Abuja (Agence Fides) – « Les attaques violentes incessantes et les meurtres insensés qui se produisent dans tout le pays sont des actes inhumains, injustifiables et constituent une grave atteinte au caractère sacré de la vie », affirme le Conseil des laïcs nigérians dans un communiqué publié à l'issue de son 157e Conseil exécutif national.
La principale association des fidèles laïcs nigérians demande aux responsables politiques et institutionnels de « protéger les vies et les biens, tout en mettant en œuvre des politiques économiques durables qui privilégient la dignité humaine pour le bien commun de la nation ».

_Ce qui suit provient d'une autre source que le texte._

Lemma redis_clear_cache_removes_the_matches_witness :
  reachable Calls.two_endpoints = true /\
  1 <= 2 /\
  fst (get_cached_data "get_data:42" PNone 3
         (snd (clear_cache Calls.prefix_star "get_data:*" 1 2
                 Calls.two_endpoints))) = Ok PNone /\
  db (snd (clear_cache Calls.prefix_star "get_data:*" 1 2
             Calls.two_endpoints)) !! "get_menu:7"
  = db Calls.two_endpoints !! "get_menu:7" /\
  fst (clear_cache Calls.prefix_star "get_data:*" 1 2 Calls.two_endpoints)
  = Ok true /\
  clear_cache Calls.prefix_star "get_user:*" 1 2 Calls.two_endpoints
  = (Ok true, Calls.two_endpoints).
Proof.
  assert (Hreach : reachable Calls.two_endpoints = true) by reflexivity.
  assert (Hle : 1 <= 2) by lia.
  destruct (redis_clear_cache_removes_the_matches Calls.prefix_star
              "get_data:*" 1 2 Calls.two_endpoints Hreach Hle)
    as (Hgone & Hkept & _ & Hsome).
  destruct (redis_clear_cache_removes_the_matches Calls.prefix_star
              "get_user:*" 1 2 Calls.two_endpoints Hreach Hle)
    as (_ & _ & Hnone & _).
  split; [exact Hreach|]. split; [exact Hle|].
  split; [apply Hgone; [reflexivity|lia]|].
  split; [apply Hkept; reflexivity|]. split.
  - apply Hsome. exists "get_data:42", ("7", Some 300000000).
    split; [vm_compute; reflexivity|]. split; reflexivity.
  - apply Hnone. intros k e Hk Hmatch.
    assert (Hin : k = "get_data:42" \/ k = "get_menu:7").
    { destruct (decide (k = "get_data:42")) as [|N1]; [now left|].
      destruct (decide (k = "get_menu:7")) as [|N2]; [now right|].
      exfalso. unfold Calls.two_endpoints in Hk.
      rewrite !redis_cache_data_eq in Hk. cbn in Hk.
      rewrite lookup_insert_ne in Hk by congruence.
      rewrite lookup_insert_ne in Hk by congruence.
      rewrite lookup_empty in Hk. discriminate. }
    destruct Hin as [-> | ->]; vm_compute in Hmatch; discriminate.
Defined.

End RedisLaws.

(** ** Both stores behind one interface: start-up and overwriting *)

Module CacheLaws.
Import Cache.








End CacheLaws.

(** ** The decorator: hits after a miss, exceptions *)

Module DecoratorLaws.
Import Cache.

Section Wrapper.
Context {W Args : Type}.
Variables (ttl : ttl_arg) (name : string) (hash : string -> Z)
  (repr : Args -> string) (func : Args -> M W pyval).

(** A miss on which [func] raises: the exception goes to the caller and
    the store is left as the lookup left it. *)
Lemma cache_response_raise (args : Args) (p : @process W) c now later e w :
  default_cache p = Some c ->
  fst (get_cached_data (cache_key name hash repr args) PNone now c)
  = Ok PNone ->
  func args (world p) = (Raise e, w) ->
  cache_response ttl name hash repr func args now later p
  = (Raise e,
     {| default_cache :=
          Some (snd (get_cached_data (cache_key name hash repr args)
                       PNone now c));
        world := w; executions := S (executions p) |}).
Proof.
  intros Hc Hget Hfunc.
  unfold cache_response, bind at 1, Py.get. rewrite Hc.
  unfold bind at 1, with_cache at 1.
  destruct (get_cached_data (cache_key name hash repr args) PNone now c)
    as [r c1].
  cbn [fst snd] in *. subst r. cbn [is_None negb].
  unfold bind at 1, await. cbn [world]. now rewrite Hfunc.
Qed.

(** A miss on which the store raises while it takes the response. *)
Lemma cache_response_store_raises (args : Args) (p : @process W) c now later
    response w e :
  default_cache p = Some c ->
  fst (get_cached_data (cache_key name hash repr args) PNone now c)
  = Ok PNone ->
  func args (world p) = (Ok response, w) ->
  fst (cache_data (cache_key name hash repr args) response ttl later
         (snd (get_cached_data (cache_key name hash repr args) PNone now c)))
  = Raise e ->
  cache_response ttl name hash repr func args now later p
  = (Raise e,
     {| default_cache :=
          Some (snd (cache_data (cache_key name hash repr args) response
                       ttl later
                       (snd (get_cached_data
                               (cache_key name hash repr args) PNone now c))));
        world := w; executions := S (executions p) |}).
Proof.
  intros Hc Hget Hfunc Hput.
  unfold cache_response, bind at 1, Py.get. rewrite Hc.
  unfold bind at 1, with_cache at 1.
  destruct (get_cached_data (cache_key name hash repr args) PNone now c)
    as [r c1].
  cbn [fst snd] in *. subst r. cbn [is_None negb].
  unfold bind at 1, await. cbn [world]. rewrite Hfunc.
  unfold bind at 1, Py.get. cbn [default_cache].
  unfold bind, with_cache, ret. cbn [world executions].
  destruct (cache_data (cache_key name hash repr args) response ttl later c1)
    as [r2 c2].
  cbn [fst snd] in *. now subst r2.
Qed.


(** An exception of [func] goes through the wrapper to the caller, and
    nothing is stored: the store is as the lookup left it, and the next
    lookup of the key gives [None] again if the key was absent. *)
Theorem cache_response_lets_exceptions_through
    (args : Args) (p : @process W) (c : instance) (now later : Z)
    (e : exn) (w : W) :
  default_cache p = Some c ->
  fst (get_cached_data (cache_key name hash repr args) PNone now c)
  = Ok PNone ->
  func args (world p) = (Raise e, w) ->
  let call := cache_response ttl name hash repr func args now later p in
  fst call = Raise e /\
  default_cache (snd call)
  = Some (snd (get_cached_data (cache_key name hash repr args) PNone now c)) /\
  executions (snd call) = S (executions p) /\
  world (snd call) = w.
Proof.
  intros Hc Hget Hfunc call. subst call.
  rewrite (cache_response_raise args p c now later e w Hc Hget Hfunc).
  now repeat split.
Qed.

(** With the networked store as the default instance, a response that
    [json.dumps] rejects makes the wrapper raise [TypeError] after [func]
    has run and returned; with the in-process store the same call returns
    the response. *)
Theorem cache_response_raises_on_unserializable_response
    (args : Args) (p : @process W) (now later : Z) (response : pyval)
    (w : W) :
  Json.dumps response = Raise TypeError ->
  func args (world p) = (Ok response, w) ->
  (forall r,
     default_cache p = Some (Redis r) ->
     fst (get_cached_data (cache_key name hash repr args) PNone now (Redis r))
     = Ok PNone ->
     let call := cache_response ttl name hash repr func args now later p in
     fst call = Raise TypeError /\
     executions (snd call) = S (executions p)) /\
  (forall c,
     default_cache p = Some (InMemory c) ->
     fst (get_cached_data (cache_key name hash repr args) PNone now
            (InMemory c)) = Ok PNone ->
     fst (cache_response ttl name hash repr func args now later p)
     = Ok response).
Proof.
  intros Hdumps Hfunc. split.
  - intros r Hc Hget call. subst call.
    rewrite (cache_response_store_raises args p (Redis r) now later
               response w TypeError Hc Hget Hfunc); [now split|].
    rewrite DecoratorSpec.snd_get_redis, DecoratorSpec.fst_put_redis,
      RedisCacheFacts.redis_cache_data_eq, Hdumps.
    reflexivity.
  - intros c Hc Hget.
    destruct (InMemoryCacheFacts.cache_data_returns
                (cache_key name hash repr args) response ttl later
                (snd (InMemoryCache.get_cached_data
                        (cache_key name hash repr args) PNone now c)))
      as (b & Hput).
    rewrite (DecoratorSpec.cache_response_miss ttl name hash repr func args
               p (InMemory c) now later response w b Hc Hget Hfunc);
      [reflexivity|].
    now rewrite DecoratorSpec.snd_get_memory, DecoratorSpec.fst_put_memory.
Qed.

End Wrapper.


Lemma cache_response_lets_exceptions_through_witness :
  fst (cache_response (TtlInt 300) "get_data" (fun _ => 42)
         (fun _ : unit => "()") Calls.raises_value_error tt 0 1
         Calls.fresh_process) = Raise ValueError /\
  default_cache
    (snd (cache_response (TtlInt 300) "get_data" (fun _ => 42)
            (fun _ : unit => "()") Calls.raises_value_error tt 0 1
            Calls.fresh_process))
  = default_cache Calls.fresh_process.
Proof.
  destruct (cache_response_lets_exceptions_through (TtlInt 300)
              "get_data" (fun _ => 42) (fun _ : unit => "()")
              Calls.raises_value_error tt Calls.fresh_process
              (InMemory (InMemoryCache.__init__ InMemoryCache.default_max_size))
              0 1 ValueError 1%nat)
    as (Hraise & Hstore & _).
  - reflexivity.
  - vm_compute. reflexivity.
  - reflexivity.
  - split; [exact Hraise|]. rewrite Hstore. reflexivity.
Defined.

Lemma cache_response_raises_on_unserializable_response_witness :
  Json.dumps (PSet [PInt 1]) = Raise TypeError /\
  fst (cache_response (TtlInt 300) "get_data" (fun _ => 42)
         (fun _ : unit => "()") Calls.returns_a_set tt 0 1
         Calls.redis_process) = Raise TypeError /\
  fst (cache_response (TtlInt 300) "get_data" (fun _ => 42)
         (fun _ : unit => "()") Calls.returns_a_set tt 0 1
         Calls.fresh_process) = Ok (PSet [PInt 1]).
Proof.
  assert (Hdumps : Json.dumps (PSet [PInt 1]) = Raise TypeError)
    by (vm_compute; reflexivity).
  destruct (cache_response_raises_on_unserializable_response (TtlInt 300)
              "get_data" (fun _ => 42) (fun _ : unit => "()")
              Calls.returns_a_set tt Calls.redis_process 0 1
              (PSet [PInt 1]) 1%nat Hdumps eq_refl) as [Hredis _].
  destruct (cache_response_raises_on_unserializable_response (TtlInt 300)
              "get_data" (fun _ => 42) (fun _ : unit => "()")
              Calls.returns_a_set tt Calls.fresh_process 0 1
              (PSet [PInt 1]) 1%nat Hdumps eq_refl) as [_ Hmemory].
  split; [exact Hdumps|]. split.
  - destruct (Hredis empty_server eq_refl) as [Hraise _].
    + vm_compute. reflexivity.
    + exact Hraise.
  - apply (Hmemory (InMemoryCache.__init__ InMemoryCache.default_max_size)
             eq_refl).
    vm_compute. reflexivity.
Defined.

End DecoratorLaws.

(** ** The rotation manager: rechecks, recovery, what is handed out *)

Module ProxyLaws.
Import ProxyManager ProxyFacts Calls.

Lemma due_false_iff now last_check :
  due now last_check = false <->
  exists last, last_check = Some last /\ now - last <= recheck_interval.
Proof.
  unfold due. destruct last_check as [last|].
  - rewrite Z.gtb_ltb, Z.ltb_ge. split.
    + intros H. now exists last.
    + intros (l & E & H). now inversion E; subst.
  - split; [discriminate|]. intros (l & E & _). discriminate.
Qed.

(** One iteration of the recheck loop leaves the record of every other
    proxy as it is, and leaves its own proxy not due. *)
Lemma recheck_checks proxy outcome now self :
  (forall q, q <> proxy ->
     proxy_health_checks (snd (recheck proxy outcome now self)) !! q
     = proxy_health_checks self !! q) /\
  (fst (recheck proxy outcome now self) = Ok tt ->
   due now (proxy_health_checks (snd (recheck proxy outcome now self))
              !! proxy) = false).
Proof.
  rewrite recheck_eq.
  assert (Hnow : due now (Some now) = false).
  { apply due_false_iff. exists now. split; [reflexivity|].
    unfold recheck_interval, second. lia. }
  destruct (due now (proxy_health_checks self !! proxy)) eqn:Hdue.
  - destruct outcome.
    + destruct (decide (proxy ∈ unhealthy_proxies self)); cbn.
      * split; [intros q Hq; now apply lookup_insert_ne|].
        intros _. now rewrite lookup_insert_eq.
      * split; [reflexivity|discriminate].
    + cbn. split; [intros q Hq; now apply lookup_insert_ne|].
      intros _. now rewrite lookup_insert_eq.
  - cbn. split; [reflexivity|]. intros _. exact Hdue.
Qed.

La prolifération des bandes armées et des formes graves de banditisme a plusieurs causes, mais l’une des principales découle des conditions de pauvreté et de misère dans lesquelles vit une grande partie de la population d’un pays riche en ressources naturelles. Le Conseil des laïcs dénonce en effet « le fossé entre riches et pauvres, ainsi que les difficultés croissantes qui aggravent la souffrance de nombreux Nigérians, et invite la population à dénoncer les injustices, à promouvoir la paix, à défendre les plus vulnérables et à protéger la dignité de chaque personne ».
Le Conseil des laïcs catholiques du Nigeria estime « que le véritable développement dans la société moderne ne peut reposer exclusivement sur la mesure du produit intérieur brut (PIB), mais sur l'amélioration effective des conditions de vie et de l'émancipation ».
Si le véritable développement repose sur la « dignité humaine, il agit comme un moteur de la justice sociale, créant une société durable, compatissante et stable ».
Le message se termine en réaffirmant l'engagement du « Conseil, en collaboration avec la Conférence épiscopale du Nigeria (CBCN) », à œuvrer « pour le bien-être de la population en promouvant la paix, l'unité, la justice et un leadership responsable au Nigeria ». « Nous nous emploierons avec détermination à ce que le gouvernement s'acquitte de ses obligations, crée des opportunités d'émancipation et s'attaque à des problèmes tels que l'insécurité, les inégalités et la marginalisation, tout en facilitant la formation et l'épanouissement des laïcs par la catéchèse et une compréhension plus approfondie de la doctrine sociale de l'Église catholique ».
Au Nigeria, les meurtres, les vols à main armée et les attaques contre les villages sont monnaie courante ; parmi les dernières victimes figure un prêtre anglican, le révérend Emmanuel Ezeokwe, qui a été assassiné par un groupe de bandits aux premières heures de la journée d'hier, le 21 avril.
La victime était le vicaire de l'Église anglicane de Zinai, archidiaconat de la cathédrale, dans le diocèse anglican de Yola.
Selon un communiqué publié sur les réseaux sociaux par l'Église anglicane nigériane, le révérend a été tué par des bandits qui ont fait irruption dans la communauté de Zinai, dans le district de Song de l'État d'Adamawa, au nord-est du Nigeria. (LM) (Agence Fides 22/4/2026)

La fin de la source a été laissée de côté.